> [Data records]:

Lemma reads_quarantine q2 : forall i prior,
  Forall (fun h => length h = 32%nat /\ om_get h (gi_operations i) = None) q2 ->
  StronglySorted klt (gi_quarantine i ++ q2) ->
  (forall p, prior = Some p -> Forall (klt p) q2) ->
  reads (read_quarantine (length q2) prior i) (concat (lp <$> q2))
    (set_quarantine (gi_quarantine i ++ q2) i).
Proof.
  induction q2 as [|h q2 IH]; intros i prior HF Hs Hprior.
  - cbn [length read_quarantine fmap list_fmap concat]. rewrite app_nil_r.
    destruct i; apply reads_ret.
  - inversion HF as [|? ? [Hl Hn] HF']; subst. cbn [length read_quarantine fmap list_fmap concat].
    assert (Hsplit : gi_quarantine i ++ h :: q2 = (gi_quarantine i ++ [h]) ++ q2)
      by by rewrite <- app_assoc.
    eapply reads_bind; [by apply reads_fixed|]. eapply reads_refuse_bind.
    { rewrite !orb_false_iff. split_and!; [by apply om_has_false | |].
      - apply bool_decide_eq_false_2. intros Hin. clear -Hs Hin.
        induction (gi_quarantine i) as [|x q IH]; [by apply not_elem_of_nil in Hin|].
        cbn in Hs. inversion Hs as [|? ? Hs' Hx]; subst.
        apply elem_of_cons in Hin as [<-|Hin]; [|by apply IH].
        rewrite Forall_app in Hx. destruct Hx as [_ Hx]. inversion Hx as [|? ? Hxx _].
        by apply (klt_irrefl h).
      - destruct prior as [p|]; [|done]. unfold not_after. apply negb_false_iff, kltb_klt.
        specialize (Hprior p eq_refl). by inversion Hprior. }
    rewrite Hsplit in *. specialize (IH (set_quarantine (gi_quarantine i ++ [h]) i) (Some h)).
    cbn in IH. apply IH; [done | done |]. intros p [= <-].
    clear -Hs. rewrite <- app_assoc in Hs. cbn in Hs.
    induction (gi_quarantine i) as [|x q IH]; cbn in Hs; [by inversion Hs|].
    apply IH. by inversion Hs.
Qed.

Lemma phase_from_tag_tag p : phase_from_tag (phase_tag p) = Ok p.
Proof. by destruct p. Qed.

Lemma phase_tag_from_tag n p : phase_from_tag n = Ok p -> n = phase_tag p.
Proof.
  unfold phase_from_tag. intros H.
  destruct n as [|[[[]|[]|]|[[]|[]|]|]]; try discriminate H; by injection H as <-.
Qed.

Lemma is_empty_sort (q : list bytes) : is_empty (sort_unstable q) = is_empty q.
Proof.
  pose proof (Permutation_length (sort_unstable_perm q)).
  destruct q, (sort_unstable _) eqn:E; cbn in *; done.
Qed.

Lemma reads_gate g : gate_ok g -> reads EpochGate_read (gate_bytes g) (sorted_gate g).
Proof.
  intros []. pose proof (ac_count _ go_accounted0) as Hc.
  assert (HqF : Forall (fun h => length h = 32%nat /\ om_get h (gi_operations (g_inner g)) = None)
                  (sort_unstable (gi_quarantine (g_inner g)))) by (by rewrite sort_unstable_perm).
  destruct (reads_operations (g_inner g) (gi_operations (g_inner g))
    (mkEpochGateInner (gi_owner (g_inner g)) Open None [] [] 0 [] []) None)
    as (i' & A1 & A2 & (A3 & _ & _ & A4) & A5); [done | apply accounted_new | done | done |].
  assert (Heq : sorted_gate g = mkEpochGate (g_document g) (g_doc_id g) (g_epoch g)
    (set_phase (gi_phase (g_inner g)) (gi_receipt_hash (g_inner g))
       (set_quarantine (gi_quarantine i' ++ sort_unstable (gi_quarantine (g_inner g))) i'))).
  { destruct (accounted_unique _ _ A1 go_accounted0 A2) as (B1 & B2 & B3).
    unfold sorted_gate, with_inner, set_phase, set_quarantine; cbn.
    by rewrite A2, B1, B2, B3, A3, A4. }
  rewrite Heq.
  unfold EpochGate_read, gate_bytes. cbv zeta. reads_go.
  - by apply reads_mal, reads_u8.
  - done.
  - by apply reads_document.
  - by apply reads_mal, reads_u128.
  - by apply reads_mal, reads_u64.
  - by apply reads_fixed.
  - apply reads_mal, reads_u8. by destruct (gi_phase (g_inner g)).
  - apply phase_from_tag_tag.
  - by apply reads_optional_hash.
  - apply reads_mal, reads_u32. unfold MAX_EPOCH_OPERATIONS, u32_max in *. lia.
  - by apply N.ltb_ge.
  - unfold len. rewrite Nat2N.id. exact A5.
  - apply reads_mal, reads_u32. unfold MAX_QUARANTINED, u32_max in *. lia.
  - by apply N.ltb_ge.
  - rewrite <- sort_unstable_len. unfold len. rewrite Nat2N.id.
    apply reads_quarantine; cbn in *; [by rewrite A2 | | done].
    rewrite A4. by apply sort_NoDup_ascending.
Qed.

> [Task brief]: Write out all records exactly, keeping every detail.

> [Exercise output]:
Lemma reads_quarantine q2 : forall i prior,
  Forall (fun h => length h = 32%nat /\ om_get h (gi_operations i) = None) q2 ->
  StronglySorted klt (gi_quarantine i ++ q2) ->
  (forall p, prior = Some p -> Forall (klt p) q2) ->
  reads (read_quarantine (length q2) prior i) (concat (lp <$> q2))
    (set_quarantine (gi_quarantine i ++ q2) i).
Proof.
  induction q2 as [|h q2 IH]; intros i prior HF Hs Hprior.
  - cbn [length read_quarantine fmap list_fmap concat]. rewrite app_nil_r.
    destruct i; apply reads_ret.
  - inversion HF as [|? ? [Hl Hn] HF']; subst. cbn [length read_quarantine fmap list_fmap concat].
    assert (Hsplit : gi_quarantine i ++ h :: q2 = (gi_quarantine i ++ [h]) ++ q2)
      by by rewrite <- app_assoc.
    eapply reads_bind; [by apply reads_fixed|]. eapply reads_refuse_bind.
    { rewrite !orb_false_iff. split_and!; [by apply om_has_false | |].
      - apply bool_decide_eq_false_2. intros Hin. clear -Hs Hin.
        induction (gi_quarantine i) as [|x q IH]; [by apply not_elem_of_nil in Hin|].
        cbn in Hs. inversion Hs as [|? ? Hs' Hx]; subst.
        apply elem_of_cons in Hin as [<-|Hin]; [|by apply IH].
        rewrite Forall_app in Hx. destruct Hx as [_ Hx]. inversion Hx as [|? ? Hxx _].
        by apply (klt_irrefl h).
      - destruct prior as [p|]; [|done]. unfold not_after. apply negb_false_iff, kltb_klt.
        specialize (Hprior p eq_refl). by inversion Hprior. }
    rewrite Hsplit in *. specialize (IH (set_quarantine (gi_quarantine i ++ [h]) i) (Some h)).
    cbn in IH. apply IH; [done | done |]. intros p [= <-].
    clear -Hs. rewrite <- app_assoc in Hs. cbn in Hs.
    induction (gi_quarantine i) as [|x q IH]; cbn in Hs; [by inversion Hs|].
    apply IH. by inversion Hs.
Qed.

Lemma phase_from_tag_tag p : phase_from_tag (phase_tag p) = Ok p.
Proof. by destruct p. Qed.

Lemma phase_tag_from_tag n p : phase_from_tag n = Ok p -> n = phase_tag p.
Proof.
  unfold phase_from_tag. intros H.
  destruct n as [|[[[]|[]|]|[[]|[]|]|]]; try discriminate H; by injection H as <-.
Qed.

Lemma is_empty_sort (q : list bytes) : is_empty (sort_unstable q) = is_empty q.
Proof.
  pose proof (Permutation_length (sort_unstable_perm q)).
  destruct q, (sort_unstable _) eqn:E; cbn in *; done.
Qed.

Lemma reads_gate g : gate_ok g -> reads EpochGate_read (gate_bytes g) (sorted_gate g).
Proof.
  intros []. pose proof (ac_count _ go_accounted0) as Hc.
  assert (HqF : Forall (fun h => length h = 32%nat /\ om_get h (gi_operations (g_inner g)) = None)
                  (sort_unstable (gi_quarantine (g_inner g)))) by (by rewrite sort_unstable_perm).
  destruct (reads_operations (g_inner g) (gi_operations (g_inner g))
    (mkEpochGateInner (gi_owner (g_inner g)) Open None [] [] 0 [] []) None)
    as (i' & A1 & A2 & (A3 & _ & _ & A4) & A5); [done | apply accounted_new | done | done |].
  assert (Heq : sorted_gate g = mkEpochGate (g_document g) (g_doc_id g) (g_epoch g)
    (set_phase (gi_phase (g_inner g)) (gi_receipt_hash (g_inner g))
       (set_quarantine (gi_quarantine i' ++ sort_unstable (gi_quarantine (g_inner g))) i'))).
  { destruct (accounted_unique _ _ A1 go_accounted0 A2) as (B1 & B2 & B3).
    unfold sorted_gate, with_inner, set_phase, set_quarantine; cbn.
    by rewrite A2, B1, B2, B3, A3, A4. }
  rewrite Heq.
  unfold EpochGate_read, gate_bytes. cbv zeta. reads_go.
  - by apply reads_mal, reads_u8.
  - done.
  - by apply reads_document.
  - by apply reads_mal, reads_u128.
  - by apply reads_mal, reads_u64.
  - by apply reads_fixed.
  - apply reads_mal, reads_u8. by destruct (gi_phase (g_inner g)).
  - apply phase_from_tag_tag.
  - by apply reads_optional_hash.
  - apply reads_mal, reads_u32. unfold MAX_EPOCH_OPERATIONS, u32_max in *. lia.
  - by apply N.ltb_ge.
  - unfold len. rewrite Nat2N.id. exact A5.
  - apply reads_mal, reads_u32. unfold MAX_QUARANTINED, u32_max in *. lia.
  - by apply N.ltb_ge.
  - rewrite <- sort_unstable_len. unfold len. rewrite Nat2N.id.
    apply reads_quarantine; cbn in *; [by rewrite A2 | | done].
    rewrite A4. by apply sort_NoDup_ascending.
Qed.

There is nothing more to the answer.